(** ** Staking *)

Definition liquidity_stake_lp (lp_addr : Addr) (lp_amount : option LpToken) : mhandler unit :=
  perform_lp_book_keeping lp_addr;;;
  addr_stats <~ load_liquidity_stats_addr lp_addr;
  old_lp <~ hlift (of_option (AnyhowError "Cannot stake LP, no LP tokens found")
                     (nonzero_new (lp addr_stats)));
  let lp_amount := default old_lp lp_amount in
  stats <~ load_liquidity_stats;
  new_lp <~ hlift (of_option (perp_market InvalidStakeLp)
                     (res_ok (ud_checked_sub old_lp lp_amount)));
  new_xlp <~ hlift (ud_checked_add (xlp addr_stats) lp_amount);
  save_liquidity_stats_addr lp_addr (set_lp new_lp (set_xlp new_xlp addr_stats));;;
  new_total_lp <~ hlift (ud_checked_sub (total_lp stats) lp_amount);
  new_total_xlp <~ hlift (ud_checked_add (total_xlp stats) lp_amount);
  save_liquidity_stats (set_total_lp new_total_lp (set_total_xlp new_total_xlp stats)).

Definition liquidity_deposit (lp_addr : Addr) (amount : Collateral) (stake_to_xlp : bool) :
    mhandler unit :=
  lp_shares <~ liquidity_deposit_inner lp_addr amount (negb stake_to_xlp);
  lp_history_add_deposit st lp_addr lp_shares amount stake_to_xlp;;;
  if stake_to_xlp then liquidity_stake_lp lp_addr (Some lp_shares) else hret tt.

Definition liquidity_stop_unstaking_xlp (lp_addr : Addr)
    (fail_on_no_unstaking save_new_stats : bool) : mhandler LiquidityStatsByAddr :=
  perform_lp_book_keeping lp_addr;;;
  addr_stats <~ load_liquidity_stats_addr lp_addr;
  let old_unstaking := unstaking addr_stats in
  let addr_stats := set_unstaking None addr_stats in
  addr_stats <~
    match old_unstaking with
    | Some old_unstaking =>
        xlp_to_restore <~ hlift (ud_checked_sub (xlp_amount old_unstaking)
                                   (collected old_unstaking));
        if negb (ud_is_zero xlp_to_restore) then
          stats <~ load_liquidity_stats;
          new_total_lp <~ hlift (ud_checked_sub (total_lp stats) xlp_to_restore);
          new_total_xlp <~ hlift (ud_checked_add (total_xlp stats) xlp_to_restore);
          save_liquidity_stats (set_total_lp new_total_lp (set_total_xlp new_total_xlp stats));;;
          new_xlp <~ hlift (ud_checked_add (xlp addr_stats) xlp_to_restore);
          hret (set_xlp new_xlp addr_stats)
        else hret addr_stats
    | None =>
        if fail_on_no_unstaking
        then herr (AnyhowError "Cannot stop unstaking, not currently unstaking xLP")
        else hret addr_stats
    end;
  (if save_new_stats then save_liquidity_stats_addr lp_addr addr_stats else hret tt);;;
  hret addr_stats.

Definition liquidity_unstake_xlp (lp_addr : Addr) (amount : option LpToken) : mhandler unit :=
  addr_stats <~ liquidity_stop_unstaking_xlp lp_addr false false;
  owned_xlp <~ hlift (of_option (AnyhowError "Wallet does not have any xLP tokens to unstake")
                        (nonzero_new (xlp addr_stats)));
  amount <~ match amount with
            | None => hret owned_xlp
            | Some amount =>
                hensure (amount <=? owned_xlp)
                  (AnyhowError "Insufficient xLP tokens for unstaking");;;
                hret amount
            end;
  duration <~ hlift (duration_from_seconds (unstake_period_seconds (st_config st)));
  new_xlp <~ hlift (ud_checked_sub (xlp addr_stats) amount);
  save_liquidity_stats_addr lp_addr
    (set_xlp new_xlp (set_unstaking
      (Some (mkUnstakingXlp amount 0 (st_now st) duration (st_now st))) addr_stats));;;
  stats <~ load_liquidity_stats;
  new_total_lp <~ hlift (ud_checked_add (total_lp stats) amount);
  new_total_xlp <~ hlift (ud_checked_sub (total_xlp stats) amount);
  let stats := set_total_lp new_total_lp (set_total_xlp new_total_xlp stats) in
  save_liquidity_stats stats;;;
  xlp_collateral_value <~ hlift (lp_to_collateral_non_zero stats amount);
  lp_history_add_unstake_xlp st lp_addr amount xlp_collateral_value.

(** ** Withdrawals *)

(** The collateral that must stay unlocked so that a trade at the carry
    leverage can balance the net notional. *)
Definition min_unlocked_liquidity (net_notional : Signed) (price : PricePoint) : res Collateral :=
  net_notional_in_collateral <- notional_to_collateral price (abs_unsigned net_notional);
  carry_leverage <- of_option (AnyhowError "Carry leverage of 0 configuration error")
                      (nonzero_new (carry_leverage (st_config st)));
  div_non_zero_dec net_notional_in_collateral carry_leverage.

Definition get_liquidity_cooldown (stats : LiquidityStatsByAddr) : res (option LiquidityCooldown) :=
  match cooldown_ends stats with
  | None => Ok None
  | Some ends =>
      if ends <=? st_now st then Ok None
      else d <- timestamp_checked_sub ends (st_now st);
           Ok (Some (mkLiquidityCooldown ends (as_nanos d / 1000000000)))
  end.

Definition ensure_liquidity_cooldown (stats : LiquidityStatsByAddr) : res unit :=
  cooldown <- get_liquidity_cooldown stats;
  match cooldown with
  | Some c => Err (into_anyhow (ErrLiquidityCooldown (cooldown_at c) (cooldown_seconds c)))
  | None => Ok tt
  end.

▸ **Task requirements**: Every entry shown above should be transcribed without alteration.

▸ **Solution to the problem**:
(** ** Staking *)

Definition liquidity_stake_lp (lp_addr : Addr) (lp_amount : option LpToken) : mhandler unit :=
  perform_lp_book_keeping lp_addr;;;
  addr_stats <~ load_liquidity_stats_addr lp_addr;
  old_lp <~ hlift (of_option (AnyhowError "Cannot stake LP, no LP tokens found")
                     (nonzero_new (lp addr_stats)));
  let lp_amount := default old_lp lp_amount in
  stats <~ load_liquidity_stats;
  new_lp <~ hlift (of_option (perp_market InvalidStakeLp)
                     (res_ok (ud_checked_sub old_lp lp_amount)));
  new_xlp <~ hlift (ud_checked_add (xlp addr_stats) lp_amount);
  save_liquidity_stats_addr lp_addr (set_lp new_lp (set_xlp new_xlp addr_stats));;;
  new_total_lp <~ hlift (ud_checked_sub (total_lp stats) lp_amount);
  new_total_xlp <~ hlift (ud_checked_add (total_xlp stats) lp_amount);
  save_liquidity_stats (set_total_lp new_total_lp (set_total_xlp new_total_xlp stats)).

Definition liquidity_deposit (lp_addr : Addr) (amount : Collateral) (stake_to_xlp : bool) :
    mhandler unit :=
  lp_shares <~ liquidity_deposit_inner lp_addr amount (negb stake_to_xlp);
  lp_history_add_deposit st lp_addr lp_shares amount stake_to_xlp;;;
  if stake_to_xlp then liquidity_stake_lp lp_addr (Some lp_shares) else hret tt.

Definition liquidity_stop_unstaking_xlp (lp_addr : Addr)
    (fail_on_no_unstaking save_new_stats : bool) : mhandler LiquidityStatsByAddr :=
  perform_lp_book_keeping lp_addr;;;
  addr_stats <~ load_liquidity_stats_addr lp_addr;
  let old_unstaking := unstaking addr_stats in
  let addr_stats := set_unstaking None addr_stats in
  addr_stats <~
    match old_unstaking with
    | Some old_unstaking =>
        xlp_to_restore <~ hlift (ud_checked_sub (xlp_amount old_unstaking)
                                   (collected old_unstaking));
        if negb (ud_is_zero xlp_to_restore) then
          stats <~ load_liquidity_stats;
          new_total_lp <~ hlift (ud_checked_sub (total_lp stats) xlp_to_restore);
          new_total_xlp <~ hlift (ud_checked_add (total_xlp stats) xlp_to_restore);
          save_liquidity_stats (set_total_lp new_total_lp (set_total_xlp new_total_xlp stats));;;
          new_xlp <~ hlift (ud_checked_add (xlp addr_stats) xlp_to_restore);
          hret (set_xlp new_xlp addr_stats)
        else hret addr_stats
    | None =>
        if fail_on_no_unstaking
        then herr (AnyhowError "Cannot stop unstaking, not currently unstaking xLP")
        else hret addr_stats
    end;
  (if save_new_stats then save_liquidity_stats_addr lp_addr addr_stats else hret tt);;;
  hret addr_stats.

Definition liquidity_unstake_xlp (lp_addr : Addr) (amount : option LpToken) : mhandler unit :=
  addr_stats <~ liquidity_stop_unstaking_xlp lp_addr false false;
  owned_xlp <~ hlift (of_option (AnyhowError "Wallet does not have any xLP tokens to unstake")
                        (nonzero_new (xlp addr_stats)));
  amount <~ match amount with
            | None => hret owned_xlp
            | Some amount =>
                hensure (amount <=? owned_xlp)
                  (AnyhowError "Insufficient xLP tokens for unstaking");;;
                hret amount
            end;
  duration <~ hlift (duration_from_seconds (unstake_period_seconds (st_config st)));
  new_xlp <~ hlift (ud_checked_sub (xlp addr_stats) amount);
  save_liquidity_stats_addr lp_addr
    (set_xlp new_xlp (set_unstaking
      (Some (mkUnstakingXlp amount 0 (st_now st) duration (st_now st))) addr_stats));;;
  stats <~ load_liquidity_stats;
  new_total_lp <~ hlift (ud_checked_add (total_lp stats) amount);
  new_total_xlp <~ hlift (ud_checked_sub (total_xlp stats) amount);
  let stats := set_total_lp new_total_lp (set_total_xlp new_total_xlp stats) in
  save_liquidity_stats stats;;;
  xlp_collateral_value <~ hlift (lp_to_collateral_non_zero stats amount);
  lp_history_add_unstake_xlp st lp_addr amount xlp_collateral_value.

(** ** Withdrawals *)

(** The collateral that must stay unlocked so that a trade at the carry
    leverage can balance the net notional. *)
Definition min_unlocked_liquidity (net_notional : Signed) (price : PricePoint) : res Collateral :=
  net_notional_in_collateral <- notional_to_collateral price (abs_unsigned net_notional);
  carry_leverage <- of_option (AnyhowError "Carry leverage of 0 configuration error")
                      (nonzero_new (carry_leverage (st_config st)));
  div_non_zero_dec net_notional_in_collateral carry_leverage.

Definition get_liquidity_cooldown (stats : LiquidityStatsByAddr) : res (option LiquidityCooldown) :=
  match cooldown_ends stats with
  | None => Ok None
  | Some ends =>
      if ends <=? st_now st then Ok None
      else d <- timestamp_checked_sub ends (st_now st);
           Ok (Some (mkLiquidityCooldown ends (as_nanos d / 1000000000)))
  end.

Definition ensure_liquidity_cooldown (stats : LiquidityStatsByAddr) : res unit :=
  cooldown <- get_liquidity_cooldown stats;
  match cooldown with
  | Some c => Err (into_anyhow (ErrLiquidityCooldown (cooldown_at c) (cooldown_seconds c)))
  | None => Ok tt
  end.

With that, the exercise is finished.